╔══

(** One step of the loop. *)
Definition loop_step (e : env) (st : state) : state :=
  let c := cnt st in
  match loop st with
  | LTimer =>
      if q_terminated st then at_loop LStop st
      else at_loop LClean
             (if 1 <=? e_now e - timer c
              then with_cnt (Counters 0 (total_fetch_count c) (wait_for_fetch_counter c)
                               (last_get c) (e_now e) (timer_one_min c)) st
              else st)
  | LClean => at_loop LCount (clean_threads (e_realloc e) st)
  | LCount =>
      at_loop (if 0 <? safe_array_count (s_exec_arr st) then LStart else LWaitFetch) st
  | LWaitFetch =>
      let '(wait, c) := wait_for_fetch (e_now e) (workers_thread_arr st) c in
      at_loop (if wait : bool then LStart else LLimit) (with_cnt c st)
  | LLimit =>
      let limit := max_workers * 10 - safe_array_count (s_exec_arr st) in
      at_loop (if limit_exceeded st || (limit <=? 0) then LStart else LConnect limit) st
  | LConnect limit =>
      if e_ok e then
        if 60 <=? e_now e - timer_one_min c
        then at_loop (LZombie limit)
               (with_cnt (Counters (job_counter c) (total_fetch_count c)
                            (wait_for_fetch_counter c) (last_get c) (timer c) (e_now e)) st)
        else at_loop (LSelect limit) st
      else at_loop LStart st
  | LZombie limit =>
      at_loop (LExpired limit) (with_db (set_zombie_result (e_ok e) (e_utc e) ZOMBIE_TIME (db st)) st)
  | LExpired limit =>
      at_loop (LSelect limit) (with_db (set_expired_result (e_ok e) (e_utc e) EXPIRE_TIME (db st)) st)
  | LSelect limit =>
      at_loop LStart
        (with_arr (get_s_executions (e_ok e) (e_utc e) limit (e_realloc e) (e_order e) (db st)
                     (s_exec_arr st)) st)
  | LStart =>
      at_loop (if (0 <? safe_array_count (s_exec_arr st))
                  && (safe_array_count (workers_thread_arr st) =? 0)
               then LNew else LWait) st
  | LNew => at_loop (if may_add_worker st then LRun else LWait) st
  | LRun => at_loop (LAdd (next_thread st)) (run_thread st)
  | LAdd k =>
      at_loop LWait
        (with_threads (safe_array_add (e_realloc e) (workers_thread_arr st) (Some k)).2 st)
  | LWait => at_loop LTimer st
  | LStop =>
      at_loop LJoin
        (with_workers
           (map_imap (λ k w, Some (Worker (w_pc w)
                       (w_terminated w || bool_decide (k ∈ workers_thread_arr st))))
              (workers st)) st)
  | LJoin =>
      if safe_array_count (workers_thread_arr st) =? 0 then at_loop LEnd st
      else clean_threads (e_realloc e) st
  | LEnd => st
  end.

(** ** Interleavings *)

(** Who makes the next step: the loop, a worker, the end of the program, or whoever plans a
    new execution. *)
Inductive event :=
  | EvLoop (e : env)
  | EvWorker (k : nat) (e : env)
  | EvTerminate
  | EvPlan (p : s_exec_params_t).

Definition new_row (p : s_exec_params_t) : row := Row p None None None None None false.

Definition do_event (ev : event) (st : state) : state :=
  match ev with
  | EvLoop e => loop_step e st
  | EvWorker k e => match workers st !! k with Some w => worker_step e k w st | None => st end
  | EvTerminate => terminate_queue st
  | EvPlan p =>
      if bool_decide (db st !! id p = None) && negb (id p =? 0)
      then with_db (<[id p := new_row p]> (db st)) st else st
  end.

Definition run (evs : list event) (st : state) : state := foldl (λ st ev, do_event ev st) st evs.

(** The queue when it is made: no rows are in memory, and rows have been planned. *)
Definition initial (db : table) : state :=
  State db [] (Counters 0 0 0 0 0 0) ∅ [] 0 LTimer false [].
End queue.
(** [a[i]++] on an array of 64-bit counters. *)
Definition incr (i : nat) (l : list Z) : list Z := alter (λ c, u64 (c + 1)) i l.

(** ** DiscreteHistogram *)
Module Discrete.
Definition NUM_BUCKETS : nat := 256.

Record DiscreteHistogram := mk { buckets_ : list Z; total_samples_ : Z }.

Definition init : DiscreteHistogram := mk (replicate NUM_BUCKETS 0) 0.

Definition bucket_idx (value : Z) : nat := Nat.min (Z.to_nat value) (NUM_BUCKETS - 1).

Definition record (value : Z) (h : DiscreteHistogram) : DiscreteHistogram :=
  mk (incr (bucket_idx value) (buckets_ h)) (u64 (total_samples_ h + 1)).

Definition get_count (value : Z) (h : DiscreteHistogram) : Z :=
  buckets_ h !!! bucket_idx value.

Definition get_overflow_count (h : DiscreteHistogram) : Z :=
  buckets_ h !!! (NUM_BUCKETS - 1)%nat.

Definition get_average (h : DiscreteHistogram) : Q :=
  if total_samples_ h =? 0 then 0%Q
  else
    let sum := fold_left (λ acc i, u64 (acc + Z.of_nat i * buckets_ h !!! i))
                 (seq 0 (NUM_BUCKETS - 1)) 0 in
    (inject_Z (u64 (sum + 255 * buckets_ h !!! (NUM_BUCKETS - 1)%nat))
     / inject_Z (total_samples_ h))%Q.

Definition get_distribution (h : DiscreteHistogram) : list (Z * Z) :=
  omap (λ i, let c := buckets_ h !!! i in
             if 0 <? c then Some (Z.of_nat i, c) else None) (seq 0 NUM_BUCKETS).
(* ===== verification/FaunusNode.v ===== *)
(** * Nodes of the Faunus index (src/kv_index/faunus_index.hpp, .cpp, kv_index.hpp)

    Headers, leaves, internal nodes and key-value items with their layout in
    memory, and the computations of the index that work on one node at a time: the
    child search of [find_node], the entry insertion and the split of an internal
    node, the distribution of the entries of a split leaf, the collection of slots
    with a fingerprint.  A key is the big-endian number of its bytes, whose order
    is the order of [memcmp] (ArrayVar.v).

    A struct is laid out as the x86-64 ABI lays it out ([ArrayVar] and
    [GlobalAddress] are packed and need no alignment); padding is written as zeros
    and never read. *)

From S2P Require Import Prelude GlobalAddress KVBlock.

(** The compile-time parameters.  [split_threshold] is
    [static_cast<size_t>(branch_factor * FAUNUS_SPLIT_WATERMARK)]. *)
Class FaunusConfig := {
  KEY_SIZE : nat;
  VALUE_SIZE : nat;
  branch_factor : nat;
  split_threshold : nat;
  FAUNUS_MAINTENANCE_ENABLED : bool
}.

Record Header := mkHeader {
  lock : Z;
  level : Z;
  fence_first : Z;
  fence_second : Z;
  last_index : Z
}.

Record LeafNode := mkLeaf { lheader : Header; kv_blocks : list KVBlock }.
Record InternalEntry := mkEntry { ekey : Z; child : GlobalAddress }.
Record InternalNode := mkInternal { iheader : Header; entries : list InternalEntry }.
Record KVItem := mkItem { item_key : Z; item_value : Z }.

Definition header0 : Header := mkHeader 0 0 0 0 0.
Definition entry0 : InternalEntry := mkEntry 0 Null.

Definition set_level v h := mkHeader (lock h) v (fence_first h) (fence_second h) (last_index h).
Definition set_fence f s h := mkHeader (lock h) (level h) f s (last_index h).
Definition set_last_index v h := mkHeader (lock h) (level h) (fence_first h) (fence_second h) v.

Section node.
Context {cfg : FaunusConfig}.

(** [Key::min()] and [Key::max()] *)
Definition key_min : Z := 0.
Definition key_max : Z := 256 ^ Z.of_nat KEY_SIZE - 1.

Definition Fingerprint (key : Z) : Z := Fingerprint_of_key (be_bytes KEY_SIZE key).

(** [LeafNode()] and [InternalNode{}] *)
Definition LeafNode_init : LeafNode :=
  mkLeaf header0 (replicate branch_factor (KVBlock_make 0 0 true false)).
Definition InternalNode_init : InternalNode :=
  mkInternal header0 (replicate branch_factor entry0).
Definition covers {Item} (k : Z) (x : nat * (Z * Z * Item)) : bool :=
  let '(_, (s, e, _)) := x in (s <=? k) && (k <? e).

#[global] Instance list_cache_ops {Item} : NodeCache (list_cache Item) nat Item.
Proof.
  refine {| cache_search := λ k c, (match List.find (covers k) c with
                                    | Some (n, (_, _, i)) => Some (n, i) | None => None end, c);
            cache_add := λ s e i c, (length c, (s, e, i)) :: c;
            cache_invalidate := λ n c, List.filter (λ x, negb (fst x =? n)%nat) c;
            cached := λ c x, ∃ n, (n, x) ∈ c |}.
  - intros c k e i c'. destruct (List.find (covers k) c) as [[n [[s t] i']]|] eqn:E; [|done].
    intros H. simplify_eq. apply find_some in E as [Hin Hc]. simpl in Hc. bool_hyps.
    exists s, t. split; [|lia]. exists e. by apply list_elem_of_In.
  - intros c k r c' x H. by simplify_eq.
  - intros c s e i x [n Hn]. apply elem_of_cons in Hn as [Hn|Hn]; [right|left; by exists n].
    by simplify_eq.
  - intros c e x [n Hn]. exists n. apply list_elem_of_In in Hn. apply filter_In in Hn as [Hn _].
    by apply list_elem_of_In.
Defined.

(** [std::set<size_t>::insert] on the sorted contents. *)
Fixpoint set_put (x : Z) (l : list Z) : list Z :=
  match l with
  | [] => [x]
  | y :: l' => if x <? y then x :: l else if y <? x then y :: set_put x l' else l
  end.

Definition get_required_sizes {cfg : FaunusConfig} : list Z :=
  fold_left (λ l n, set_put (Z.of_nat n) l)
    [8; VALUE_SIZE; sizeof_LeafNode; sizeof_InternalNode; sizeof_KVItem]%nat [].

(** A compute server with fresh slabs for every size the index asks for, on
    [num_ms] servers of [mem] bytes, with no other thread running. *)
Definition world_init {cfg : FaunusConfig} {Q} `{!ConcurrentQueue Q} {C} (num_ms mem : nat)
    (slabs_per_size : Z) (cache : option C) (rnd : nat → Z) (tracker : option ThreadStatsTracker) :
    option (World Q C) :=
  match local_init get_required_sizes slabs_per_size (∅, cluster_init num_ms mem) with
  | Done _ (slabs, c) =>
      Some (mkWorld (mkNet (set_thread_stats_tracker tracker (manager_init 1000 (λ n, Z.of_nat n))) c 0 [])
              slabs (rnd, 0%nat) Null cache [] 12345)
  | Fault _ _ => None
  end.
(** The traversal from a node above the target level. *)
Lemma find_loop_down key j smo : ∀ d l lo hi t w b p,
  l = (S d + j)%nat → others (w_net w) = [] → faunus_cache_ w = None →
  stored (cl w) l lo hi t → lo ≤ key < hi → Z.of_nat l < 2 ^ 64 → (S d ≤ Pos.to_nat p)%nat →
  ∃ t' w', loop p (find_step (C := C) (Ent := Ent) key (Z.of_nat j) smo None) (addr_of t, None, b) w =
             Done (inr (FOUND, addr_of t')) w' ∧ quiet w w' ∧ descend (S d) key t = Some t'.
Proof.
  induction d as [|d IH]; intros l lo hi t w b p -> Ho Hc Hst Hkey Hl Hp;
    (destruct t as [|a n ts]; [inversion Hst|]).
  - destruct (descend_stored _ key 1 _ _ _ _ Hst Hkey ltac:(lia)) as (t' & ? & ? & Hd & _).
    simpl in Hd. destruct (ts !! rank (seps n) key) as [t1|] eqn:Ht1; [|done]. simplify_eq.
    destruct (find_step_node key j smo w a n ts j lo hi b t' Ho Hc Hst Hkey ltac:(lia) Hl Ht1) as (w' & Hs & Hq).
    rewrite Nat.eqb_refl in Hs. exists t', w'. split; [by apply loop_done|]. split; [done|]. simpl. by rewrite Ht1.
  - destruct (descend_stored _ key 1 _ _ _ _ Hst Hkey ltac:(lia)) as (t1 & lo1 & hi1 & Hd & Hst1 & Hk1 & _).
    simpl in Hd. destruct (ts !! rank (seps n) key) as [t1'|] eqn:Ht1; [|done]. simplify_eq.
    destruct (find_step_node key j smo w a n ts (S d + j) lo hi b t1 Ho Hc Hst Hkey ltac:(lia) Hl Ht1) as (w1 & Hs & Hq).
    rewrite (proj2 (Nat.eqb_neq _ _)) in Hs by lia.
    destruct (IH (S d + j)%nat lo1 hi1 t1 w1 false (Pos.pred p)) as (t' & w' & Hl' & Hq' & Hd'); try lia.
    + by rewrite (q_others _ _ Hq).
    + by rewrite (q_cache _ _ Hq).
    + unfold cl. rewrite (q_cluster _ _ Hq).
      by replace (S (S d) + j - 1)%nat with (S d + j)%nat in Hst1 by lia.
    + exists t', w'. cbn [addr_of]. rewrite loop_unroll, Hs, decide_False by (intros ->; simpl in Hp; lia).
      split; [done|]. split; [by etrans|]. simpl. by rewrite Ht1.
Qed.

(** At the target level the traversal stops, below it the level does not exist. *)
Lemma find_step_stop key j smo w a l m b :
  others (w_net w) = [] → faunus_cache_ w = None → region_at (cl w) a sizeof_InternalNode m →
  let h := iheader (dec_InternalNode (slice (Z.to_nat (offset a)) sizeof_InternalNode m)) in
  (lock h = 0 ∨ smo = true) → level h = Z.of_nat l → (l ≤ j)%nat → (l < j → b = true)%nat →
  ∃ w', find_step (C := C) (Ent := Ent) key (Z.of_nat j) smo None (a, None, b) w =
          Done (inr (if (l =? j)%nat then FOUND else NO_SUCH_LEVEL, a)) w' ∧ quiet w w'.
Proof.
  intros Ho Hcache Hrg h Hlk Hlv Hlj Hb.
  destruct (read_object_run w a sizeof_InternalNode m Ho Hrg) as (w1 & Hr & Hq).
  exists w1. split; [|done]. unfold find_step.
  erewrite bind_done.
  2:{ erewrite bind_done by exact Hr. cbn [snd]. erewrite bind_done by (apply add_nothing; by rewrite (q_cache _ _ Hq)). reflexivity. }
  fold h. rewrite Hlv, (proj2 (Z.ltb_ge _ _)), orb_false_r by lia.
  assert (negb (lock h =? 0) && negb smo = false) as -> by (destruct Hlk as [-> | ->]; [done|by rewrite andb_false_r]).
  destruct (Nat.eqb_spec l j) as [->|Hne].
  - by rewrite Z.eqb_refl.
  - rewrite (proj2 (Z.eqb_neq _ _)), (proj2 (Z.ltb_lt _ _)), Hb by lia. done.
Qed.

Lemma find_step_here key j smo w l lo hi t b :
  others (w_net w) = [] → faunus_cache_ w = None → stored (cl w) l lo hi t →
  readable (cl w) (addr_of t) sizeof_InternalNode → (l ≤ j)%nat → (l < j → b = true)%nat →
  ∃ w', find_step (C := C) (Ent := Ent) key (Z.of_nat j) smo None (addr_of t, None, b) w =
          Done (inr (if (l =? j)%nat then FOUND else NO_SUCH_LEVEL, addr_of t)) w' ∧ quiet w w'.
Proof.
  intros Ho Hcache Hst [m Hrg]. apply (find_step_stop key j smo w (addr_of t) l m b); try done.
  - left. destruct Hst as [a leaf items lo hi li Hh Hok Hhd|a n ts l lo hi Hh Hok Hs Hlk Hlv]; cbn [addr_of] in *.
    + by rewrite (leaf_header_as_node (cl w) a leaf m Hh Hok Hrg), Hhd.
    + by rewrite (node_at (cl w) a n m Hh Hok Hrg).
  - destruct Hst as [a leaf items lo hi li Hh Hok Hhd|a n ts l lo hi Hh Hok Hs Hlk Hlv]; cbn [addr_of] in *.
    + by rewrite (leaf_header_as_node (cl w) a leaf m Hh Hok Hrg), Hhd.
    + by rewrite (node_at (cl w) a n m Hh Hok Hrg).
Qed.

Lemma index_ok_quiet w w' l t : quiet w w' → index_ok w l t → index_ok w' l t.
Proof.
  intros Hq [H1 H2 H3 H4 H5 H6]. split; unfold cl; rewrite ?(q_cluster _ _ Hq), ?(q_root _ _ Hq); try done.
  by rewrite (q_others _ _ Hq).
Qed.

╚══

Problem to solve: Could you restate, word for word, the lines above from the one with "inject_Z (total_samples_ h))%Q." to the one with "Definition set_level v", both included?

Task solution:
     / inject_Z (total_samples_ h))%Q.

Definition get_distribution (h : DiscreteHistogram) : list (Z * Z) :=
  omap (λ i, let c := buckets_ h !!! i in
             if 0 <? c then Some (Z.of_nat i, c) else None) (seq 0 NUM_BUCKETS).
(* ===== verification/FaunusNode.v ===== *)
(** * Nodes of the Faunus index (src/kv_index/faunus_index.hpp, .cpp, kv_index.hpp)

    Headers, leaves, internal nodes and key-value items with their layout in
    memory, and the computations of the index that work on one node at a time: the
    child search of [find_node], the entry insertion and the split of an internal
    node, the distribution of the entries of a split leaf, the collection of slots
    with a fingerprint.  A key is the big-endian number of its bytes, whose order
    is the order of [memcmp] (ArrayVar.v).

    A struct is laid out as the x86-64 ABI lays it out ([ArrayVar] and
    [GlobalAddress] are packed and need no alignment); padding is written as zeros
    and never read. *)

From S2P Require Import Prelude GlobalAddress KVBlock.

(** The compile-time parameters.  [split_threshold] is
    [static_cast<size_t>(branch_factor * FAUNUS_SPLIT_WATERMARK)]. *)
Class FaunusConfig := {
  KEY_SIZE : nat;
  VALUE_SIZE : nat;
  branch_factor : nat;
  split_threshold : nat;
  FAUNUS_MAINTENANCE_ENABLED : bool
}.

Record Header := mkHeader {
  lock : Z;
  level : Z;
  fence_first : Z;
  fence_second : Z;
  last_index : Z
}.

Record LeafNode := mkLeaf { lheader : Header; kv_blocks : list KVBlock }.
Record InternalEntry := mkEntry { ekey : Z; child : GlobalAddress }.
Record InternalNode := mkInternal { iheader : Header; entries : list InternalEntry }.
Record KVItem := mkItem { item_key : Z; item_value : Z }.

Definition header0 : Header := mkHeader 0 0 0 0 0.
Definition entry0 : InternalEntry := mkEntry 0 Null.

Definition set_level v h := mkHeader (lock h) v (fence_first h) (fence_second h) (last_index h).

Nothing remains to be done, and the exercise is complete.